The Committee indicated that the language seemed to override the exemption provided for in paragraph (b), despite the fact that the provisions in (b)(1) – (3) reflect the substance of Art. 28-a. The Committee concluded that, consistent with Art. 28-a, unless any of the statements in (b)(1) – (3) were true, the political subdivision be exempt from compliance with any new, modified, or expanded program or responsibility. Therefore, the Committee determined that there was no authority to override the constitutionally-based exemption stated in subparagraphs (b)(1) – (3).
The Committee also indicated that it was not certain what was intended by the phrase "fully responsible" in this context. In the Committee’s view, this language could be read to mean that the Department intends to bring enforcement actions against political subdivisions even for violation of statutes that are not applicable to such political subdivisions by operation of Art. 28-a. In testimony before the Committee, the Department’s representative indicated that this sentence was intended to be a "gentle reminder" that political subdivisions violate statutory provisions at their own peril.
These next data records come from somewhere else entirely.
(* ===== verification/SprotoFormat.v ===== *)
(** The format of lib/sproto: the bytes that a struct is encoded to, as a reference for
    [sproto_encode] and [sproto_decode], and lemmas on words in little-endian order. *)
From S2P Require Import Prelude Bytes Buffer Sproto.

(** ** Words as bytes *)

Lemma todword_rest stream i v rest : 0 <= v < 2 ^ 32 -> rest_at stream i (le_bytes 4 v ++ rest) ->
  todword stream i = Some v /\ rest_at stream (i + 4) rest.
Proof.
  intros Hv Hr. rewrite le_bytes_4 in Hr. pose proof (le32_put_le32 v Hv) as E. rewrite put_le32_eq in *. cbn [app] in Hr.
  apply rest_cons in Hr as [E0 Hr]. apply rest_cons in Hr as [E1 Hr]. apply rest_cons in Hr as [E2 Hr]. apply rest_cons in Hr as [E3 Hr].
  replace (i + 1 + 1) with (i + 2) in * by lia. replace (i + 2 + 1) with (i + 3) in * by lia. replace (i + 3 + 1) with (i + 4) in * by lia.
  unfold todword. rewrite E0, E1, E2, E3. cbn [mbind option_bind]. split; [by rewrite E|done].
Qed.

Lemma toword_rest stream i v rest : 0 <= v < 2 ^ 16 -> rest_at stream i (le_bytes 2 v ++ rest) ->
  toword stream i = Some v /\ rest_at stream (i + 2) rest.
Proof.
  intros Hv Hr. cbn [le_bytes app] in Hr. apply rest_cons in Hr as [E0 Hr]. apply rest_cons in Hr as [E1 Hr].
  replace (i + 1 + 1) with (i + 2) in * by lia. split; [|done]. unfold toword. rewrite E0, E1. cbn [mbind option_bind]. f_equal.
  rewrite !land_255, Z.shiftr_div_pow2 by lia. rewrite lor_shiftl_add by (lia || by apply Z.mod_pos_bound).
  rewrite (Z.mod_small (v / 2 ^ 8)) by (Z.div_mod_to_equations; lia). pose proof (Z.div_mod v (2 ^ 8) ltac:(lia)). lia.
Qed.

(** ** The reference encoding *)

(** The value of a field as a callback gives it: nothing, one value, or an array; a value
    is its bytes, which are four or eight for an integer and four for a boolean. *)
Inductive fvalue := VAbsent | VScalar (b : list Z) | VArray (bs : list (list Z)).

(** A callback of [sproto_encode] that gives the values [val] of the tags. *)
Definition answer (val : Z -> fvalue) (arg : sproto_arg) (s : unit) : cb_result * unit :=
  (match val (a_tagid arg) with
   | VAbsent => if a_index arg =? 0 then CB_NIL else CB_NOARRAY
   | VScalar b => if a_length arg <? zlen b then CB_ERROR else CB_VALUE b
   | VArray bs =>
       match bs.[a_index arg - 1] with
       | Some b => if a_length arg <? zlen b then CB_ERROR else CB_VALUE b
       | None => CB_NIL
       end
   end, s).

Definition is_array (f : field) : bool := negb (Z.land (fd_type f) SPROTO_TARRAY =? 0).
Definition elem_type (f : field) : Z := Z.land (fd_type f) (Z.lnot SPROTO_TARRAY).

Definition elem_ok (type : Z) (b : list Z) : Prop :=
  is_bytes b /\ (type = SPROTO_TINTEGER -> zlen b = 4 \/ zlen b = 8) /\
  (type = SPROTO_TBOOLEAN -> zlen b = 4 /\ le_value b <= 1).

Definition value_ok (f : field) (v : fvalue) : Prop :=
  match v with
  | VAbsent => True
  | VScalar b => is_array f = false /\ elem_ok (elem_type f) b
  | VArray bs => is_array f = true /\ Forall (elem_ok (elem_type f)) bs
  end.

Definition negative (b : list Z) : bool := 2 ^ 31 <=? le_value b.

(** Whether some integer of the array needs eight bytes, and then four bytes as eight. *)
Definition wide (bs : list (list Z)) : bool := existsb (fun b => zlen b =? 8) bs.
Definition int_bytes (w : bool) (b : list Z) : list Z :=
  if w && (zlen b =? 4) then b ++ replicate 4 (if negative b then 0xff else 0) else b.
Definition int_len (w : bool) : Z := if w then 8 else 4.

Definition bool_byte (b : list Z) : Z := if le_value b =? 0 then 0 else 1.

(** Data with their size. *)
Definition sized (l : list Z) : list Z := le_bytes 4 (zlen l) ++ l.
Definition object_bytes (bs : list (list Z)) : list Z := mjoin (map sized bs).

Definition array_bytes (type : Z) (bs : list (list Z)) : list Z :=
  if type =? SPROTO_TINTEGER then
    match bs with [] => [] | _ => int_len (wide bs) :: mjoin (map (int_bytes (wide bs)) bs) end
  else if type =? SPROTO_TBOOLEAN then map bool_byte bs
  else object_bytes bs.

(** The value in the record of a field and its data. *)
Definition field_bytes (f : field) (v : fvalue) : option (Z * list Z) :=
  match v with
  | VAbsent => None
  | VScalar b =>
      if ((elem_type f =? SPROTO_TINTEGER) || (elem_type f =? SPROTO_TBOOLEAN)) && (zlen b =? 4) && (le_value b <? 0x7fff)
      then Some ((le_value b + 1) * 2, [])
      else Some (0, sized b)
  | VArray bs => Some (0, sized (array_bytes (elem_type f) bs))
  end.

Definition data_of (f : field) (v : fvalue) : list Z := match field_bytes f v with Some (_, d) => d | None => [] end.

(** The records and the data of fields; a gap of tags before a field takes a record. *)
Fixpoint records (val : Z -> fvalue) (lasttag : Z) (fs : list field) : list (Z) :=
  match fs with
  | [] => []
  | f :: fs =>
      match field_bytes f (val (fd_tag f)) with
      | None => records val lasttag fs
      | Some (value, _) =>
          let tag := fd_tag f - lasttag - 1 in
          (if 0 <? tag then [(tag - 1) * 2 + 1] else []) ++ value :: records val (fd_tag f) fs
      end
  end.

Definition datas (val : Z -> fvalue) (fs : list field) : list Z := mjoin (map (fun f => data_of f (val (fd_tag f))) fs).
Definition words (l : list Z) : list Z := mjoin (map (le_bytes 2) l).

Definition encoded (val : Z -> fvalue) (st : sproto_type) : list Z :=
  let l := records val (-1) (st_f st) in
  le_bytes 2 (zlen l) ++ words l ++ datas val (st_f st).

(** ** Bits of signs *)

Lemma land_pow2 v k : 0 <= k -> 0 <= v < 2 ^ (k + 1) -> (Z.land v (2 ^ k) =? 0) = negb (2 ^ k <=? v).
Proof.
  intros Hk Hv. rewrite Z.pow_add_r in Hv by lia. assert (0 < 2 ^ k) by lia.
  assert (Z.land v (2 ^ k) = (v / 2 ^ k) * 2 ^ k) as ->.
  { apply Z.bits_inj'. intros i Hi. rewrite Z.land_spec, <-Z.shiftl_mul_pow2, Z.shiftl_spec, <-Z.shiftr_div_pow2 by lia.
    destruct (Z.lt_trichotomy i k) as [Hlt|[->|Hgt]].
    - rewrite Z.pow2_bits_false by lia. by rewrite andb_false_r, Z.testbit_neg_r by lia.
    - rewrite Z.pow2_bits_true, andb_true_r by lia. rewrite Z.shiftr_spec by lia. f_equal. lia.
    - rewrite Z.pow2_bits_false, andb_false_r by lia. rewrite Z.shiftr_spec by lia. replace (i - k + k) with i by lia.
      destruct (Z.eq_dec v 0) as [->|]; [by rewrite Z.bits_0|]. symmetry. apply Z.bits_above_log2; [lia|].
      assert (Z.log2 v < k + 1); [|lia]. apply Z.log2_lt_pow2; [lia|]. rewrite Z.pow_add_r by lia. lia. }
  destruct (Z.leb_spec (2 ^ k) v).
  - assert (v / 2 ^ k = 1) as -> by (symmetry; apply (Z.div_unique v (2 ^ k) 1 (v - 2 ^ k)); lia). cbn [negb]. lia.
  - by rewrite Z.div_small by lia.
Qed.

Lemma four_bytes b : is_bytes b -> zlen b = 4 -> exists b0 b1 b2 b3, b = [b0; b1; b2; b3] /\ is_u8 b0 /\ is_u8 b1 /\ is_u8 b2 /\ is_u8 b3.
Proof.
  intros Hb Hlen. destruct b as [|b0 [|b1 [|b2 [|b3 [|]]]]]; unfold zlen in Hlen; cbn in Hlen; try lia.
  exists b0, b1, b2, b3. unfold is_bytes in Hb. rewrite !Forall_cons in Hb. naive_solver.
Qed.

Lemma negative_value b : is_bytes b -> zlen b = 4 -> negb (Z.land (le_value b) 0x80000000 =? 0) = negative b.
Proof.
  intros Hb Hlen. pose proof (le_value_bound b Hb) as Hv. rewrite Hlen in Hv. change 0x80000000 with (2 ^ 31).
  rewrite land_pow2 by lia. by rewrite negb_involutive.
Qed.

Lemma negative_byte b0 b1 b2 b3 : is_u8 b0 -> is_u8 b1 -> is_u8 b2 -> is_u8 b3 ->
  negb (Z.land b3 0x80 =? 0) = negative [b0; b1; b2; b3].
Proof.
  unfold is_u8. intros H0 H1 H2 H3. change 0x80 with (2 ^ 7). rewrite land_pow2 by lia. rewrite negb_involutive. unfold negative. cbn [le_value].
  destruct (Z.leb_spec (2 ^ 7) b3), (Z.leb_spec (2 ^ 31) (b0 + 2 ^ 8 * (b1 + 2 ^ 8 * (b2 + 2 ^ 8 * (b3 + 2 ^ 8 * 0))))); lia.
Qed.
Putting aside the issue of whether it was appropriate for the Department to make such a statement in its rules, the Committee determined that the explanation did not seem to be consistent with the language of the provision. The Department indicated that the rules implement RSA 485-C and RSA 147-F. The Committee noted that Env-Wm 1403.29(a) requires compliance with all applicable statutes, including those which were enacted after November 28, 1984, the effective date of Art. 28-a. The Committee concluded this because RSA 485-C became effective on June 28, 1991, more than 6 years after Art. 28-a became effective and RSA 147-F became effective in 1996, more than 12 years after Art. 28-a became effective. In the Committee’s view, there would have been no reason to include the language from paragraph (a) quoted above unless it was specifically intended to apply to RSA 485-C and 147-F. Thus, the Committee determined that the language was more than a "gentle reminder" and was, in fact, a statement indicating the Department’s intent to enforce statutes and rules without regard to Art. 28-a.